Mit einem Erdrutschsieg gewannen die Republikaner nicht nur den Senat, das Repräsentantenhaus und den Popular Vote – also die Mehrheit aller abgegebenen Stimmen. Sie werden auch von einer konservativen Mehrheit im Supreme Court gestützt, die erst im Sommer noch die Immunität des US-Präsidenten vor Straftaten im Rahmen seines Amtes feststellte. Damit ist Donald Trump, der die vergangenen vier Jahre damit verbrachte, seine Partei hinter sich zu vereinen, mit einer noch nie gesehenen Machtfülle eines US-Präsidenten ausgestattet.
Diese nutzte er sofort und unterzeichnete in seiner ersten Woche im Amt so viele Dekrete wie noch kein Amtsinhaber vor ihm. Er rief den nationalen Notstand an der südlichen Grenze und einen Energienotstand aus, verließ erneut das Pariser Klimaabkommen wie auch die Weltgesundheitsorganisation. Am Tag seiner Amtseinführung drohte Trump China mit Einfuhrzöllen von bis zu 60 Prozent auf dessen Güter und den Nachbarstaaten der USA mit Zöllen in Höhe von 25 Prozent.
Zuletzt weniger makroökonomische Ungleichgewichte
Die US-Politik beeinflusst immer maßgeblich die Marschrichtung der globalen Finanzmärkte. Deshalb wird Trumps Wirtschaftspolitik die Finanzindustrie vor große Herausforderungen stellen. Zum einen ist es schwer abzuschätzen, in welchem Ausmaß er Drohungen wie das massive Verhängen von Importzöllen wirklich wahrmacht oder ob er ihre Ankündigung nur als verbales Druckmittel einsetzt. Zum anderen stehen viele seiner Ankündigungen in einem widersprüchlichen Verhältnis zueinander.
Trumps Wirtschaftspläne scheinen deregulierend und libertär nach innen und protektionistisch nach außen angelegt zu sein. Viele Marktteilnehmer mahnen zur Vorsicht, insbesondere in den ersten Monaten seiner Präsidentschaft. „Wir sehen Risiken sowohl durch Wachstums- als auch durch Inflations- und Politikschocks, insbesondere in den nächsten Monaten, wenn die politische Agenda von Trump Gestalt annimmt“, schreibt die Investmentbank Goldman Sachs in ihrem makroökonomischen Ausblick.

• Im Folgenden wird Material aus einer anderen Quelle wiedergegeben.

(** * AdversaryPilot: a shallow embedding of the planner, the campaign
      manager, the snapshot replayer and the weakest-layer analyzer

    Python floats are IEEE-754 binary64 values and are modelled by Rocq's
    primitive floats; dictionaries are finite maps, sets are finite sets,
    lists are lists.  Every definition of Part I transcribes one function of
    the Python sources and keeps its name.  Part II defines the terms in
    which the properties are stated, Part III states and proves them. *)

From Stdlib Require Import ZArith Ascii String List Floats Uint63 Lia.
From stdpp Require Import base option gmap strings list pretty sorting.

Set Warnings "-inexact-float".
Local Open Scope string_scope.
Local Open Scope list_scope.

(* ===================================================================== *)
(** * Part I: the program                                                 *)
(* ===================================================================== *)

(** ** Python built-ins on floats *)

Module Py.

(** [max(a, b)]: the first argument is kept unless the second is strictly
    greater. *)
Definition max (a b : float) : float := if (a <? b)%float then b else a.

(** [min(a, b)]: the first argument is kept unless the second is strictly
    smaller. *)
Definition min (a b : float) : float := if (b <? a)%float then b else a.

(** [float(n)] for a non-negative machine-size integer. *)
Definition float_of_nat (n : nat) : float :=
  PrimFloat.of_uint63 (Uint63.of_Z (Z.of_nat n)).

(** [a <= x <= b] *)
Definition between (a x b : float) : bool := ((a <=? x) && (x <=? b))%float.

(** Exceptions raised by the modelled code. *)
Inductive exn : Type :=
  | ValueError (msg : string)
  | KeyError (msg : string)
  | ValidationError (msg : string)
  | OSError (msg : string)
  | ZeroDivisionError (msg : string)
  | OverflowError (msg : string).

Inductive result (A : Type) : Type :=
  | Ok (a : A)
  | Raise (e : exn).
Arguments Ok {A} a.
Arguments Raise {A} e.

Definition is_ok {A} (r : result A) : bool :=
  match r with Ok _ => true | Raise _ => false end.

(** A call that may raise, followed by the rest of the body. *)
Definition bind {A B} (r : result A) (f : A → result B) : result B :=
  match r with Ok a => f a | Raise e => Raise e end.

Dabei zeigte sich der Internationale Währungsfonds (IWF), bezogen auf die Entwicklung des globalen Bruttoinlandsprodukts, grundsätzlich optimistisch. Er rechnet auch in den kommenden zwei Jahren mit einem globalen Wachstum auf dem Vorjahresniveau in Höhe von 3,2 Prozent. Das stellt zwar weiterhin eine Underperformance gegenüber den Vorpandemiejahren dar, doch langfristig rechnet das Institut wieder mit Wachstumsraten jenseits der 4 Prozent.

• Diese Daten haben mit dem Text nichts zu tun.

(** * APIGateway: a gateway, a comment store and a content filter

    Shallow embedding of the three Go services of the repository
    (api-gateway/main.go, the comment service and the censor service)
    and the properties of their specification.

    Layout: [Go] holds the few pieces of the Go runtime and of net/http
    that the handlers rely on; [CensorService], [CommentService] and
    [APIGateway] follow the three [main.go] files function by function;
    the lemmas and the theorems of the specification come last. *)

From Stdlib Require Import String Strings.Byte DecimalString DecimalPos.
From Stdlib Require Import ZArith NArith List Lia Bool Permutation.
Import ListNotations.
Local Open Scope Z_scope.

(* ===================================================================== *)
(** * The Go side: strings, machine integers, slices, JSON, net/http      *)
(* ===================================================================== *)

Module Go.

(** A Go [string] is an immutable sequence of bytes; [s[i]] is a byte. *)
Definition gostring : Type := list byte.

(** A string literal of the source, as the UTF-8 bytes of the file. *)
Definition lit (s : string) : gostring := list_byte_of_string s.

Definition byte_val (c : byte) : Z := Z.of_N (Byte.to_N c).

(** Conversion to [uint8]: arithmetic on bytes wraps modulo 256. *)
Definition uint8 (n : Z) : byte :=
  match Byte.of_N (Z.to_N (n mod 256)) with
  | Some b => b
  | None => x00
  end.

Fixpoint gostring_eqb (a b : gostring) : bool :=
  match a, b with
  | [], [] => true
  | x :: a', y :: b' => Byte.eqb x y && gostring_eqb a' b'
  | _, _ => false
  end.

(** [int] is 64 bits wide on the platforms the services run on. *)
Definition int_min : Z := - 2 ^ 63.
Definition int_max : Z := 2 ^ 63 - 1.
Definition wrap_int (n : Z) : Z := (n + 2 ^ 63) mod 2 ^ 64 - 2 ^ 63.

(** A slice is either [nil] or backed by an array; the two differ once
    encoded ([null] against [[]]). *)
Inductive slice (A : Type) : Type :=
| nil_slice : slice A
| make_slice (elems : list A) : slice A.
Arguments nil_slice {A}.
Arguments make_slice {A} elems.

Definition to_list {A} (s : slice A) : list A :=
  match s with
  | nil_slice => []
  | make_slice l => l
  end.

Europäische Zentralbank und Fed trennen die Perspektiven
Damit gibt sich der IWF optimistischer als Goldman Sachs, das – basierend auf Daten von Bloomberg – 2025 von einem globalen Wachstum von lediglich 2,7 Prozent ausgeht. „Nach einigen Jahren mit hoher Inflation und hohen Zinsen haben sich die makroökonomischen Ungleichgewichte verringert“, stellt Alexandra Wilson-Elizondo, Co-Chief Investment Officer of Multi-Asset Solutions bei Goldman Sachs Asset Management, klar. Jan Hatzius, Chefvolkswirt von Goldman Sachs, verweist außerdem auf die sich weltweit stabilisierenden Arbeitsmärkte.

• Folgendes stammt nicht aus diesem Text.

Lemma julia_file_is_the_image_witness :
  Julia.julia_bmp (fun x y _ _ => (x, y, 100)) 4 2
  = Julia.header_bytes (Julia.width 4) 4
    ++ flat_map
         (fun y => flat_map
                     (fun x => Julia.stored_rgb (fun x y _ _ => (x, y, 100))
                                                x y (Julia.width 4) 4
                               ++ Julia.padding 4)
                     (Bcast.zrange 0 (Julia.width 4)))
         (Bcast.zrange 0 4).
Proof.
  apply (julia_file_is_the_image (fun x y _ _ => (x, y, 100)) 4 2);
    try (unfold INT_MAX; lia); reflexivity.
Defined.

(** X23.  The file has 54 header bytes and, for each of the
    [height + height % num_procs] rows written, [2 * height] pixels of three
    bytes, each followed by two padding bytes when [height] is odd.  Its
    length is the file size stored in the header exactly when [num_procs]
    divides [height] and [height] is even. *)
Theorem julia_file_length
    (colour : Z -> Z -> Z -> Z -> Z * Z * Z) (height num_procs : Z) :
  1 <= num_procs -> 0 <= height -> num_procs * height <= INT_MAX ->
  54 + (2 * height + 3) * height * 3 <= INT_MAX ->
  Z.of_nat (length (Julia.julia_bmp colour height num_procs))
  = 54 + (height + Julia.remainder height num_procs)
         * (2 * height * (3 + 2 * (height mod 2))) /\
  (Z.of_nat (length (Julia.julia_bmp colour height num_procs))
   = Julia.filesize (Julia.width height) height
   <-> Julia.remainder height num_procs = 0 /\ height mod 2 = 0).
Proof.
  intros Hn Hh Hfit Hsize.
  assert (H6 : height * 6 <= INT_MAX) by (unfold INT_MAX in *; nia).
  assert (H2 : height * 2 + 3 <= INT_MAX) by (unfold INT_MAX in *; nia).
  pose proof (JuliaFacts.remainder_bound height num_procs Hn) as Hb.
  assert (Hle : Julia.remainder height num_procs <= height).
  { rewrite JuliaFacts.remainder_mod by assumption. apply Z.mod_le; lia. }
  assert (Hlen : Z.of_nat (length (Julia.julia_bmp colour height num_procs))
                 = 54 + (height + Julia.remainder height num_procs)
                        * (2 * height * (3 + 2 * (height mod 2)))).
  { assert (Hs : height * 2 * height * 3 <= INT_MAX)
      by (unfold INT_MAX in *; nia).
    rewrite (JuliaFacts.julia_bmp_rows colour height num_procs Hn Hh Hfit Hs).
    rewrite length_app, JuliaFacts.length_header.
    rewrite (JuliaFacts.length_flat_map_const _
               (Z.to_nat (Julia.width height)
                * (3 + length (Julia.padding height)))%nat)
      by (intros; apply JuliaFacts.length_image_row).
    rewrite Nat2Z.inj_add, !Nat2Z.inj_mul, Nat2Z.inj_add.
    rewrite JuliaFacts.rows_total by assumption.
    rewrite JuliaFacts.padding_parity by assumption.
    rewrite JuliaFacts.width_small by (unfold INT_MAX in *; lia).
    rewrite Z2Nat.id by lia. simpl Z.of_nat. ring. }
  split; [exact Hlen|]. rewrite Hlen.
  rewrite JuliaFacts.width_small by (unfold INT_MAX in *; lia).
  rewrite JuliaFacts.filesize_small
    by (try lia; unfold INT_MAX in *; nia).
  rewrite JuliaFacts.adjusted_width_small by lia.
  rewrite JuliaFacts.double_mod4 by lia.
  pose proof (Z.mod_pos_bound height 2 ltac:(lia)) as Hm.
  pose proof (Z.div_mod height 2 ltac:(lia)) as Hd.
  destruct (Z.eq_dec (height mod 2) 0) as [He|Ho].
  - rewrite He. simpl (2 * 0 =? 0). cbv iota. split.
    + intros Heq. split; [nia|reflexivity].
    + intros [Hr _]. rewrite Hr. ring.
  - assert (Hone : height mod 2 = 1) by lia. rewrite Hone.
    simpl (2 * 1 =? 0). cbv iota. split.
    + intros Heq. exfalso.
      destruct (Z.eq_dec height 1) as [->|]; [nia|].
      assert (2 <= height) by lia. nia.
    + intros [_ Hc]. discriminate Hc.
Qed.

Branchenweit blickt man positiv auf den sich für Europa schneller als zunächst prognostizierten Rückgang der Inflationsraten. In der Europäischen Wirtschaftsunion betrug der harmonisierte Verbraucherpreisindex (HVPI) zum Jahresende nur noch 2,4 Prozent, nachdem er im September bereits unter der 2-Prozent-Marke gelegen hatte. Für das laufende Jahr rechnet HSBC Asset Management in der Euro-Zone mit einer durchschnittlichen Inflationsrate von 2 Prozent. „Das Thema Inflation ist in Europa so weit durch“, meint Axel Cron, Chefanlagestratege von HSBC Global Asset Management gegenüber dpn.
Die niedrige Inflationsrate eröffnet wiederum Raum für schnellere Zinssenkungsschritte. Cron erwartet angesichts der schwierigen wirtschaftlichen Lage auf dem Kontinent und drohenden US-Zöllen auf EU-Waren ein beherzteres Auftreten der EZB, um die strukturell schwächelnde EU-Wirtschaft mit Zinssenkungen zu unterstützen. „Für 2025 rechnen wir in der Euro-Zone mit einem durch robuste Arbeitsmärkte und steigende Reallöhne beschleunigten BIP-Wachstum von 0,9 Prozent, das die EZB im Laufe des Jahres mit sukzessiven Leitzinssenkungen flankierend unterstützen dürfte“, meint Ulrich Stephan, Chefanlagestratege für Deutschland bei der Deutschen Bank. Die meisten großen Häuser wie Amundi oder DWS rechnen für das laufende Jahr bisher mit vier bis fünf Zinssenkungsschritten à 0,25 Prozent durch die EZB, so dass der Leitzins zum Jahresende auf 1,75 bis 2 Prozent sinken würde.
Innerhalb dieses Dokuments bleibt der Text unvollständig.